Updated: Dec 16, 2020
In any given year, but especially this year, food pantries and soup kitchens are essential support systems for people and families in need. This Thanksgiving, create a meaningful experience with your kids about how good it feels to give thanks through sharing and giving back.
New York City is a rough place. Even rougher if you’re unemployed. And a downright jungle if you are homeless.
Every Tuesday night for a couple of years (pre-kids!), I’d leave work and head to a volunteer shift I picked up at the New York Rescue Mission. On the third floor was the women’s shelter -- a large room with a few dozen bunk beds in the center of the room, and plastic chairs around the perimeter. My job was to coordinate and time the showers so that all women could have their turn before the lights went out. Any person could have done this job -- you call names from a clipboard for next up, and shout into the showers a two-minute warning when a bather’s six-minute turn is almost over. This work required no special skill on paper, no Ivy League degree, and no work experience, but I quickly realized I was just the woman for the job.
The key was listening. Occasionally, chatting. And eventually, eating.
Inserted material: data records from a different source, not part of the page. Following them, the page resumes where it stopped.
(** * fu-rom.c: decoding of PCI option ROM images

    A shallow embedding of [src/fu-rom.c] (fwupd) and the properties of its
    decode pipeline: the bounded search [fu_rom_pci_strstr], the header
    decoder [fu_rom_pci_get_header] with [fu_rom_pci_parse_data], the header
    loop, the vendor tests and the version search of [fu_rom_load_file], the
    additive checksum, the serial-number blanking pass, the reads of the
    diagnostics and [fu_rom_extract_all].

    Memory is modelled with its bounds.  A byte array is a [list byte]; an
    access is a function from an index to an [outcome], and an index outside
    the array ends the run with a [Fault] instead of a value, so that every
    theorem about a result is a theorem about a run whose accesses were all
    inside their arrays.  A read of the read buffer past the bytes of the
    file, which gives what [g_malloc] left there, is a fault of its own for
    the reader [buffer_read]; the code goes on after such a read, and
    [malloc_read] is the reader of the whole block for the properties of
    such runs.

    Integers are [Z] with the wrap-around of their C type written out:
    [guint], [guint32] 32 bits, [guint16] 16 bits, [guint8] a [byte];
    [gssize] and [gsize] have 64 bits and never wrap here.

    Not modelled: the opening of the file and the write that enables the
    read under /sys, the text that [g_debug] prints (the hex dumps apart),
    the SHA-1 digest (the object keeps the bytes given to it) and the guid
    made of the ids. *)

From Stdlib Require Import ZArith Lia Bool Sorted.
From Stdlib Require Import Strings.Byte Strings.String Strings.Ascii.
From stdpp Require Import base tactics option list.

Local Open Scope Z_scope.

(** ** Bytes and fixed-width integers *)

Global Instance byte_eq_dec : EqDecision byte := Byte.byte_eq_dec.

Definition b2z (b : byte) : Z := Z.of_N (Byte.to_N b).

(** Truncation of an integer to a [guint8], as an assignment to a byte does. *)
Definition z2b (z : Z) : byte :=
  match Byte.of_N (Z.to_N (z mod 256)) with
  | Some b => b
  | None => x00
  end.

Definition u16 (z : Z) : Z := z mod 65536.
Definition u32 (z : Z) : Z := z mod 4294967296.

(** A C string literal, without its terminator. *)
Definition cstr (s : string) : list byte := list_byte_of_string s.

(** ** Outcomes of a run *)

(** The ways [fu_rom_load_file] returns FALSE on an open file: the messages
    of its [g_set_error] calls, and the error of a failed read. *)
Inductive FwupdError : Type :=
| IoError           (* g_input_stream_read returned a negative size *)
| TooSmall          (* "Firmware too small" *)
| NotResponding     (* "firmware not fulfilling requests" *)
| NoHeaderFound     (* "Failed to detect firmware header" *)
| CorruptOverflow   (* "firmware corrupt (overflow)" *)
| UnknownKind       (* "Failed to detect firmware kind" *)
| VersionNotFound.  (* "Firmware version extractor not known" *)

(** What C leaves undefined.  [OutOfBounds]: an access outside the allocated
    block.  [Uninitialised]: a read inside the [g_malloc]ed read buffer but
    past the bytes the stream delivered.  [Hang]: a loop that never ends. *)
Inductive fault : Type := OutOfBounds | Uninitialised | Hang.

(** The outcome of a function that reads or writes memory. *)
Inductive outcome (A : Type) : Type :=
| Ok (a : A)
| Fault (f : fault).
Arguments Ok {A} a.
Arguments Fault {A} f.

Definition bind {A B : Type} (m : outcome A) (k : A -> outcome B) : outcome B :=
  match m with
  | Ok a => k a
  | Fault f => Fault f
  end.

Notation "'let*' x ':=' m 'in' k" := (bind m (fun x => k))
  (at level 10, x name, m at level 100, k at level 200,
   format "'[v' 'let*'  x  ':='  m  'in' '/' k ']'").
Notation "'let*' ' p ':=' m 'in' k" := (bind m (fun x => let 'p := x in k))
  (at level 10, p pattern, m at level 100, k at level 200).
Notation "'do' m 'then' k" := (bind m (fun _ => k))
  (at level 10, m at level 100, k at level 200).

(** ** Memory *)

(** [buffer_sz] of [fu_rom_load_file]: the size of the read buffer. *)
Definition buffer_sz : Z := 0x400000.

Definition reader : Type := Z -> outcome byte.
Lemma get_num_spec e s bytes count :
  count = OFFSET_BITS \/ count = LENGTH_BITS ->
  GetBitsNumFunc s = Some (func_of e) -> 0 <= bitCount s < 8 ->
  let r := BitFileGetBitsNum (Some s) (Some bytes) count 4 in
  exists s',
    snd r = Some s' /\ 0 <= bitCount s' < 8 /\
    GetBitsNumFunc s' = GetBitsNumFunc s /\ avail s' <= avail s /\
    (e <> BF_UNKNOWN_ENDIAN ->
     (avail s < count /\ fst (fst r) = EOF) \/
     (count <= avail s /\ (fst (fst r) =? EOF) = false /\
      avail s' = avail s - count)).
Proof.
  intros Hcount Hf Hk. unfold BitFileGetBitsNum. rewrite Hf.
  assert (Hbody : forall o d,
    let r := get_num_body s bytes count o d in
    0 <= bitCount (snd r) < 8 /\
    GetBitsNumFunc (snd r) = GetBitsNumFunc s /\ avail (snd r) <= avail s /\
    ((avail s < count /\ fst (fst r) = EOF) \/
     (count <= avail s /\ (fst (fst r) =? EOF) = false /\
      avail (snd r) = avail s - count))).
  { intros o d. unfold get_num_body.
    assert (Hw : (whole_count (to_int count) = 1%nat /\ count = 12) \/
                 (whole_count (to_int count) = 0%nat /\ count = 4)).
    { destruct Hcount as [-> | ->]; [left | right]; split; reflexivity. }
    assert (Ht : tail_count (to_int count) = 4).
    { destruct Hcount as [-> | ->]; reflexivity. }
    assert (Hi : to_int count = count).
    { destruct Hcount as [-> | ->]; reflexivity. }
    cbv zeta. rewrite Ht. change (negb (4 =? 0)) with true. cbv iota.
    change (Z.to_nat 4) with 4%nat.
    destruct (get_whole_spec (whole_count (to_int count)) bytes o d s Hk)
      as [W1 [W2 W3]]. cbv zeta in W1, W2, W3.
    destruct (get_whole (whole_count (to_int count)) bytes o d s)
      as [[[ok off] b1] s1]. cbn [fst snd] in *.
    destruct W3 as [[W3 [-> W5]] | [W3 [-> W5]]]; cbn [negb fst snd].
    - split; [assumption |]. split; [assumption |]. split; [assumption |].
      left. split; [| reflexivity].
      destruct Hw as [[Hw ->] | [Hw ->]]; rewrite Hw in *; lia.
    - destruct (get_tail_spec 4 b1 off s1 W1) as [T1 [T2 T3]].
      cbv zeta in T1, T2, T3.
      destruct (get_tail 4 b1 off s1) as [[ok2 b2] s2]. cbn [fst snd] in *.
      destruct T3 as [[T3 [-> T5]] | [T3 [-> T5]]]; cbn [negb fst snd].
      + split; [assumption |]. split; [congruence |]. split; [lia |].
        left. split; [| reflexivity].
        destruct Hw as [[Hw ->] | [Hw ->]]; rewrite Hw in *; lia.
      + split; [assumption |]. split; [congruence |].
        assert (Hav : avail s2 = avail s - count)
          by (destruct Hw as [[Hw ->] | [Hw ->]]; rewrite Hw in *; lia).
        split; [destruct Hcount as [-> | ->]; unfold OFFSET_BITS, LENGTH_BITS in *; lia |].
        right.
        split; [destruct Hw as [[Hw ->] | [Hw ->]]; rewrite Hw in *; lia |].
        split; [destruct Hcount as [-> | ->]; reflexivity | assumption]. }
  destruct e; cbn [func_of].
  - exists s. cbn [fst snd].
    split; [reflexivity |]. split; [lia |]. split; [first [exact Hf | symmetry; exact Hf] |].
    split; [lia |]. intros H; contradiction H; reflexivity.
  - change (BitFileGetBitsLE s bytes count 4) with (get_num_body s bytes count 0 1).
    destruct (Hbody 0 1) as [A [B [C D]]]. cbv zeta in *.
    destruct (get_num_body s bytes count 0 1) as [[r b] s'].
    cbn [fst snd] in *. exists s'. cbn [func_of] in *.
    repeat split; try assumption; try lia; congruence.
  - assert (Hc : (uint count >? size_t (4 * 8)) = false)
      by (destruct Hcount as [-> | ->]; reflexivity).
    assert (HBE : BitFileGetBitsBE s bytes count 4
                  = get_num_body s bytes count (to_int (4 - 1)) (-1))
      by (unfold BitFileGetBitsBE; rewrite Hc; reflexivity).
    rewrite HBE.
    destruct (Hbody (to_int (4 - 1)) (-1)) as [A [B [C D]]]. cbv zeta in *.
    destruct (get_num_body s bytes count (to_int (4 - 1)) (-1)) as [[r b] s'].
    cbn [fst snd] in *. exists s'. cbn [func_of] in *.
    repeat split; try assumption; try lia; congruence.
Qed.
(** * simple-slideshow: a shallow embedding of the [SimpleSlideshow] widget

    The widget is a custom element that shows a rail of slides one at a
    time.  This development embeds the state machine of the class
    (navigation, the commit step [slideTransition], dragging, autoplay and
    the debounced resize listener) together with the three browser services
    it relies on: layout measurement, abortable event listeners and timers.

    Conventions of the embedding.
    - Pixel coordinates and timer handles are JavaScript numbers that hold
      integers on the pages modelled here: layout and pointer positions are
      in whole pixels, so that [toFixed(0)] has nothing to round.  They are
      integers ([Z]).
    - The active index and the arguments of [changeSlide] and
      [startAutoplay] are full [Number]s: the code stores, compares or
      validates whatever number it is given, [NaN] and fractions included.
      An integer [z] stands for the number [z # 1] wherever a [Number] is
      expected.
    - The delay of a timer is taken as the browser takes it, as a signed
      32-bit integer.  The minimum the browser imposes on deeply nested
      timers is left out, so that the period of a repeating timer is only
      spoken of for delays of 4 ms and more.
    - An exception does not roll the object back: a computation returns its
      completion together with the state reached when it stopped.
    - [getBoundingClientRect] is a function of the rendered tree at the
      instant of the call, so that a measurement taken before a style write
      is visibly different from one taken after it. *)

From Stdlib Require Import ZArith List String Bool Lia DecimalString QArith.
From Stdlib Require DecimalPos DecimalZ.
Import ListNotations.

Local Open Scope string_scope.
Local Open Scope list_scope.
Local Open Scope Z_scope.

(** ** Enumerations of the source *)

Inductive AnimationName := fade | slide.

Definition AnimationName_value (a : AnimationName) : string :=
  match a with fade => "fade" | slide => "slide" end.

Definition AnimationName_eqb (a b : AnimationName) : bool :=
  match a, b with
  | fade, fade | slide, slide => true
  | _, _ => false
  end.

(** [this.animation] is [AnimationName|undefined]. *)
Definition animation_is (field : option AnimationName) (a : AnimationName) : bool :=
  match field with
  | Some b => AnimationName_eqb b a
  | None => false
  end.

(** ** JavaScript values used by the class *)

(** A value of type [T | null | undefined]. *)
Inductive Ref (A : Type) := undefined | null | object (a : A).
Arguments undefined {A}.
Arguments null {A}.
Arguments object {A} a.

(** [array[index]] for an integer [index]: an element for an index inside
    the array, [undefined] for every other index (never [null]). *)
Definition array_get {A : Type} (array : list A) (index : Z) : Ref A :=
  if index <? 0 then undefined
  else match nth_error array (Z.to_nat index) with
       | Some a => object a
       | None => undefined
       end.

(** A JavaScript number, as [startAutoplay] and [changeSlide] can receive
    it and as [activeIndex] can hold it.  A finite number is read up to the
    value of its fraction; the integer [z] is written [z # 1]. *)
Inductive Number := Finite (q : Q) | NaN | Infinity (negative : bool).

Definition Number_of_Z (z : Z) : Number := Finite (inject_Z z).
Coercion Number_of_Z : Z >-> Number.

Definition MAX_SAFE_INTEGER : Z := 2 ^ 53 - 1.

Definition Q_is_integer (q : Q) : bool := Z.rem (Qnum q) (Zpos (Qden q)) =? 0.

Definition Q_to_Z (q : Q) : Z := Z.quot (Qnum q) (Zpos (Qden q)).

Definition Number_isSafeInteger (n : Number) : bool :=
  match n with
  | Finite q => Q_is_integer q && (Z.abs (Q_to_Z q) <=? MAX_SAFE_INTEGER)
  | NaN | Infinity _ => false
  end.

(** The integer a number is, when it is one. *)
Definition Number_integer (n : Number) : option Z :=
  match n with
  | Finite (Qmake z xH) => Some z
  | Finite q => if Q_is_integer q then Some (Q_to_Z q) else None
  | NaN | Infinity _ => None
  end.

(** The integer part of a number: the integer a validated delay or an
    index that names an element denotes. *)
Definition Number_to_Z (n : Number) : Z :=
  match n with
  | Finite (Qmake z xH) => z
  | Finite q => Q_to_Z q
  | NaN | Infinity _ => 0
  end.

(** [array[index]] for any number: property names that are not integers
    are not elements of the array. *)
Definition array_at {A : Type} (array : list A) (index : Number) : Ref A :=
  match Number_integer index with
  | Some z => array_get array z
  | None => undefined
  end.

(** [a < b] and [a <= b]: every comparison with [NaN] is false. *)
Definition Number_lt (a b : Number) : bool :=
  match a, b with
  | Finite (Qmake x xH), Finite (Qmake y xH) => x <? y
  | Finite p, Finite q => negb (Qle_bool q p)
  | Finite _, Infinity negative => negb negative
  | Infinity negative, Finite _ => negative
  | Infinity x, Infinity y => x && negb y
  | _, _ => false
  end.

Definition Number_le (a b : Number) : bool :=
  match a, b with
  | Finite (Qmake x xH), Finite (Qmake y xH) => x <=? y
  | Finite p, Finite q => Qle_bool p q
  | Finite _, Infinity negative => negb negative
  | Infinity negative, Finite _ => negative
  | Infinity x, Infinity y => x || negb y
  | _, _ => false
  end.

(** [a === b]: [NaN] equals nothing, itself included. *)
Definition Number_eq (a b : Number) : bool :=
  match a, b with
  | Finite (Qmake x xH), Finite (Qmake y xH) => x =? y
  | Finite p, Finite q => Qeq_bool p q
  | Infinity x, Infinity y => Bool.eqb x y
  | _, _ => false
  end.

(** [a + b] *)
Definition Number_add (a b : Number) : Number :=
  match a, b with
  | Finite (Qmake x xH), Finite (Qmake y xH) => Finite (Qmake (x + y) xH)
  | Finite p, Finite q => Finite (p + q)
  | Infinity x, Infinity y => if Bool.eqb x y then Infinity x else NaN
  | Infinity x, Finite _ | Finite _, Infinity x => Infinity x
  | _, _ => NaN
  end.

(** [n < 1] in JavaScript: every comparison with [NaN] is false. *)
Definition Number_lt_1 (n : Number) : bool :=
  match n with
  | Finite q => Z.ltb (Qnum q) (Zpos (Qden q))
  | NaN => false
  | Infinity negative => negative
  end.

Inductive Exception :=
| Error (message : string)
| TypeError (message : string).

(** The error classes of the specification, as the messages the code throws. *)
Definition RangeError : Exception := Error "Out of bound index".
Definition IndexError : Exception := Error "No slide matching index".
Definition ValidationError : Exception :=
  Error "Autoplay delay must be a safe positive integer".
Definition ConfigurationError : Exception :=
  Error "Requires a slide animation to enable dragging".

(** ** The rendered tree *)

(** A slide or a bullet: its [active] class and its inline width. *)
Record HTMLElement := {
  class_active : bool;
  style_width : string
}.

Record RailElement := {
  style_left : string;
  rail_style_width : string;
  style_transition : string
}.

Record Dom := {
  classList : list string;
  rail : RailElement;
  slides : list HTMLElement;
  bullets : list HTMLElement
}.

Inductive Element := Viewport | Rail | Slide (position : nat).

Record DOMRect := { rect_left : Z; rect_width : Z }.

(** ** Listeners, abort controllers and timers *)

Definition AbortController := nat.

Inductive EventType :=
| touchstart | mousedown
| touchmove | touchend | mousemove | mouseup | mouseleave.

Definition EventType_eqb (a b : EventType) : bool :=
  match a, b with
  | touchstart, touchstart | mousedown, mousedown | touchmove, touchmove
  | touchend, touchend | mousemove, mousemove | mouseup, mouseup
  | mouseleave, mouseleave => true
  | _, _ => false
  end.

Inductive Target := OnWindow | OnRail.

(** A registration made with [addEventListener(type, handler, {signal})];
    the handler is the closure written at that registration, so the type
    identifies it. *)
Record Listener := {
  listener_target : Target;
  listener_type : EventType;
  listener_signal : AbortController
}.

Inductive Callback := AutoplayTick | ResizeTimeout.

Definition Callback_eqb (a b : Callback) : bool :=
  match a, b with
  | AutoplayTick, AutoplayTick | ResizeTimeout, ResizeTimeout => true
  | _, _ => false
  end.

(** A pending timer: [timer_every] is the delay a [setInterval] timer is
    re-armed with and is absent for a [setTimeout] one. *)
Record Timer := {
  timer_id : Z;
  timer_due : Z;
  timer_every : option Z;
  timer_callback : Callback
}.

(** ** The object and its environment *)

(** The private fields of [class SimpleSlideshow]; the elements the fields
    [rail], [slides] and [bullets] point to live in [dom]. *)
Record SimpleSlideshow := {
  dom : Dom;
  animation : option AnimationName;
  fullWidthSlide : bool;
  showArrows : bool;
  showBullets : bool;
  skipNextAutoplay : bool;
  activeIndex : Number;
  dragStartingPoint : Z;
  currentOffset : Z;
  autoplayId : Z;
  resizeId : Z;
  touchId : Z;
  beingDraggedRemote : option AbortController;
  draggableRemote : option AbortController
}.
(** The body of [for alg_index, alg in enumerate(algs)], up to [table.append]:
    the tries of one algorithm and their averaged series. *)
Definition tries_of (arms : Arms) (maxtime num_tries : Z)
  : M world (list (list Q)) :=
  collect (Z.to_nat num_tries) (trial arms maxtime).

Definition run_alg (arms : Arms) (maxtime num_tries : Z) : M world (list Q) :=
  tries <- tries_of arms maxtime num_tries ;;
  lift (averages tries num_tries (range maxtime)).

(** The whole loop: the table of all algorithms. *)
Fixpoint run (arms : Arms) (maxtime num_tries : Z)
    (algs : list BanditAlgorithm) : M rng (list (list Q)) :=
  match algs with
  | [] => ret []
  | a :: algs' =>
      fun g =>
        match run_alg arms maxtime num_tries (mkWorld a g) with
        | (Ok ctrs, w) =>
            (rest <- run arms maxtime num_tries algs' ;; ret (ctrs :: rest))
              (gen w)
        | (Raise e, w) => (Raise e, gen w)
        end
  end.

End Algorithms.

(** ** An instance of the float model

    Exact rational arithmetic, with integer-valued stand-ins for [math.log]
    and [math.sqrt]: the laws of [FloatModel] can be met. *)

#[export] Instance exact_float : FloatModel.
Proof.
  refine {| rnd := fun q => q;
            math_log := fun n => inject_Z (Z.log2 n);
            math_sqrt := fun x => inject_Z (Z.sqrt (Qfloor x)) |}.
  - intros x y H; exact H.
  - intros k _; reflexivity.
  - intros n _. change 0%Q with (inject_Z 0). rewrite <- Zle_Qle.
    apply Z.log2_nonneg.
Defined.

(** A stream of draws for the examples: 0, 1/7, 2/7, ... *)
Definition sevenths : nat -> Q := fun n => Z.of_nat n # 7.

(** ** Notions used in the statements *)

(** The [k]-th draw from now on. *)
Definition sample (g : rng) (k : nat) : Q :=
  frac (stream g (cursor g + k)).

(** The generators after [k] draws. *)
Definition after_draws (g : rng) (k : nat) : rng :=
  mkRng (stream g) (cursor g + k).

Section Notions.
Context {FM : FloatModel}.

(** Arm [i] has counters, and they give [numpy.random.beta] two positive
    shape parameters. *)
Definition beta_ready (self : BanditAlgorithm) (alpha beta : Q) (i : Z)
  : Prop :=
  exists c d : Z,
    getitem (clicked self) i = Ok c /\
    getitem (displayed self) i = Ok d /\
    (0 < fadd alpha (inject_Z c))%Q /\
    (0 < fsub (fadd beta (inject_Z d)) (inject_Z c))%Q.

End Notions.

(** The counters of an algorithm object are consistent: the three lists
    have [num] entries, each arm was clicked at most as often as displayed,
    and each [ctr] is a rate. *)
Definition consistent (a : BanditAlgorithm) : Prop :=
  length (displayed a) = Z.to_nat (num a) /\
  length (ctr a) = Z.to_nat (num a) /\
  Forall2 (fun c d : Z => 0 <= c <= d) (clicked a) (displayed a) /\
  Forall (fun q : Q => (0 <= q <= 1)%Q) (ctr a).

(** What a policy needs for [choose] to succeed after [t] displays: the
    parameters of [ThomsonSampling] are at least 2^-20 and the counters
    stay below 2^32, where sums of a parameter and a counter round as
    expected. *)
Definition policy_ready (p : Policy) (t : Z) : Prop :=
  match p with
  | ThomsonSampling alpha beta =>
      (1 # 1048576 <= alpha)%Q /\ (1 # 1048576 <= beta)%Q /\ t < 2 ^ 32
  | _ => True
  end.

(** The loop has displayed [t] arms so far with an algorithm of [n] arms
    and policy [p]. *)
Definition running (n : Z) (p : Policy) (t : Z) (a : BanditAlgorithm)
  : Prop :=
  consistent a /\ num a = n /\ policy a = p /\ py_sum (displayed a) = t.
(** * Text Relation Map Visualizer: the graph synchronisation protocol

    A shallow embedding of the React client ([frontend/src/App.js] and
    [frontend/src/components/Graph.js]) together with a model of the
    session broadcaster and merge function of the backend, and the
    properties of the incremental graph-merge protocol between them. *)

From Stdlib Require Import NArith ZArith Ascii String List Bool Lia.
From stdpp Require Import gmap list strings.

Local Open Scope N_scope.

(** ** JavaScript strings

    A JavaScript string is a sequence of UTF-16 code units. *)

Abbreviation code_unit := N (only parsing).
Abbreviation jsstring := (list N) (only parsing).

(** An ASCII literal as a JavaScript string. *)
Definition lit (s : string) : jsstring :=
  map N_of_ascii (list_ascii_of_string s).

(** Same, with every apostrophe standing for a double quote, to write
    JSON text legibly. *)
Definition jtext (s : string) : jsstring :=
  map (λ c, if c =? 39 then 34 else c) (lit s).

(** WhiteSpace and LineTerminator code points, the ones
    [String.prototype.trim] strips: TAB, LF, VT, FF, CR, SP, NBSP,
    U+1680, U+2000..U+200A, LS, PS, U+202F, U+205F, U+3000 and the BOM. *)
Definition is_trim_space (c : code_unit) : bool :=
  (c =? 9) || (c =? 10) || (c =? 11) || (c =? 12) || (c =? 13) ||
  (c =? 32) || (c =? 160) || (c =? 5760) ||
  ((8192 <=? c) && (c <=? 8202)) ||
  (c =? 8232) || (c =? 8233) || (c =? 8239) || (c =? 8287) ||
  (c =? 12288) || (c =? 65279).

Fixpoint trimStart (s : jsstring) : jsstring :=
  match s with
  | [] => []
  | c :: r => if is_trim_space c then trimStart r else s
  end.

Definition trimEnd (s : jsstring) : jsstring := rev (trimStart (rev s)).

Definition trim (s : jsstring) : jsstring := trimEnd (trimStart s).

(** Truthiness of a string: every string but the empty one. *)
Definition truthy_string (s : jsstring) : bool :=
  match s with [] => false | _ :: _ => true end.

(** ** JSON values, [JSON.parse] and [JSON.stringify] *)

(** A number keeps its lexeme: the client never computes with one. *)
#[warnings="-register-all"]
Inductive json : Type :=
  | JNull
  | JBool (b : bool)
  | JNum (lexeme : jsstring)
  | JStr (s : jsstring)
  | JArr (items : list json)
  | JObj (members : list (jsstring * json)).
(** * A verification development of [aif/cache_nim.py]

    Shallow embedding of the disk-persisted memoisation layer
    [query_nim_cached]: the canonical JSON encoder [_stable_json_dumps],
    the key derivation [_hash_key] (with SHA-1 written out), the JSON
    reader [_read_json], the write protocol [_atomic_write] and the
    orchestrator itself, as a state and exception monad over a model of
    the file system. *)

From Stdlib Require Import ZArith NArith Ascii String List Bool Lia.
From Stdlib Require Import Permutation Sorting.Sorted.
From Stdlib Require Floats.
Import ListNotations.
Import (notations) Floats.PrimFloat.
Import Floats.SpecFloat.
Set Warnings "-register-all".
Open Scope string_scope.

(* ------------------------------------------------------------------ *)
(** ** Python values *)

(** The values that [json.dumps] sees.  A Python [str] is a sequence of
    code points; the model's characters are [ascii], i.e. code points
    below 256.  An [int] is an integer, a [float] an IEEE binary64
    number (Rocq's primitive floats).  A [dict] is an association
    list in insertion order; [VOther r k] is any object that [json]
    cannot encode natively, carrying its [str()] rendering [r] and the
    number [k] of recursion levels that this [str()] call takes (it is
    taken to raise nothing of its own). *)
Inductive Value : Type :=
| VNull
| VBool (b : bool)
| VInt (z : Z)
| VFloat (f : PrimFloat.float)
| VStr (s : string)
| VList (l : list Value)
| VDict (d : list (string * Value))
| VOther (repr : string) (levels : nat).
It was talking with women who had nowhere else to go -- talking to them as if they were long-lost friends. It was editing resumes for job applications as housekeepers and baristas. It was helping setup FaceTime calls to reach out to some of these women’s children in other shelters. It was mending thrift store wedding dresses in anticipation of a ceremony that may or may not ever happen. It was looking at photos on someone’s phone of family members lost to distance, drugs, or death. It was connecting those in need with attorney friends willing to work pro bono to help them change names or seek divorces from incarcerated or abusive spouses. And, it was sharing meals.
Believe it or not, the meal was the hardest part.
You see, the homeless population doesn’t look like you might expect it to. These women are well-dressed, they have iPhones, they have friends and family, they have part-time gigs as nannies or sales clerks. Thanks to the Rescue Mission, they have warm showers and clean beds. But without the Rescue Mission, they wouldn’t have food.
To sit with them and eat from the same buffet filled me with sorrow and shame. It was as if I was taking food out of someone else’s mouth. I couldn’t do it.
The first several months I didn’t eat. I just sat there chitchatting at the table with them. And then a resident named Monica asked me point-blank: “Are you too good for what we eat?” I responded, “No, I just want there to be more food for everyone else.” What she said next changed my life:
“This food sure would taste a lot better if we could share it with our friend.”
Isn’t that so true? Food is always better when shared. Of course, we’re grateful for the big corporate partners that the Rescue Mission had arranged to secure not-yet-expired produce or donations of canned goods; however, nothing felt better than the personal act of bringing the cookies to pass around, or stocking the shelf with favorite soups for sharing with my friends.
What made Monica feel different from me was not my resume, my home, or my family. Despite having just been paroled from prison on solicitation charges, she saw no real divide between us -- except that I wouldn’t partake in a meal with her and the other residents.
Based on this experience, I want my life always to be about setting the table for one more. Even if it can’t be in person in the basement of the Rescue Mission, it is our responsibility (not the government’s) to care for our neighbors. And now that I have children, it’s about demonstrating to them how to do the same.
Need exists in all our communities, and we have so many ways we can show up to share:
Give your child a budget (or a $5, $10, or $20 bill) and encourage them at the grocery store to shop for the local food bank. They’ll learn about math and philanthropy at the same time!
Help prepare food at your local shelter or soup kitchen. Many have programs that allow families to volunteer together.
Clean out your pantry and have the kids load the car to go to the local food bank for drop-off. Check out Feeding America to find a food bank in your area.
If you live far from an organization with need, try sending a PeaPod or Costco order to the organization’s address. We love doing this for Pivot Ministries in Bridgeport, CT -- too far for us to drive regularly, but Costco delivers!
Volunteer to deliver groceries to underprivileged families this Thanksgiving. Add a personal touch, such as a card from your kids or a homemade treat.
Ask a teacher in an underserved school district if they have any food insecurity concerns in their classroom. Stock the classroom cabinets so that every child can have something for breakfast or to bring home -- a granola bar or snack bag -- if the teachers are ever concerned or unsure about a student’s family situation.
Partner with your kid’s teacher or school administrator to start a food drive at school, and bring your kid into this team effort. Again, check Feeding America for a collection station in your area.
Most of what our hungry neighbors crave most is the dignity of being treated normally and loved authentically. So most of all -- show up.
When invited to sit for the meal, sit for the meal. Bring your kids to share in the experience, too.
Remember, the first Thanksgiving was not simply about giving thanks and celebrating the harvest. The first Thanksgiving was giving thanks and celebrating over a shared meal.
Food really does taste better when shared with friends.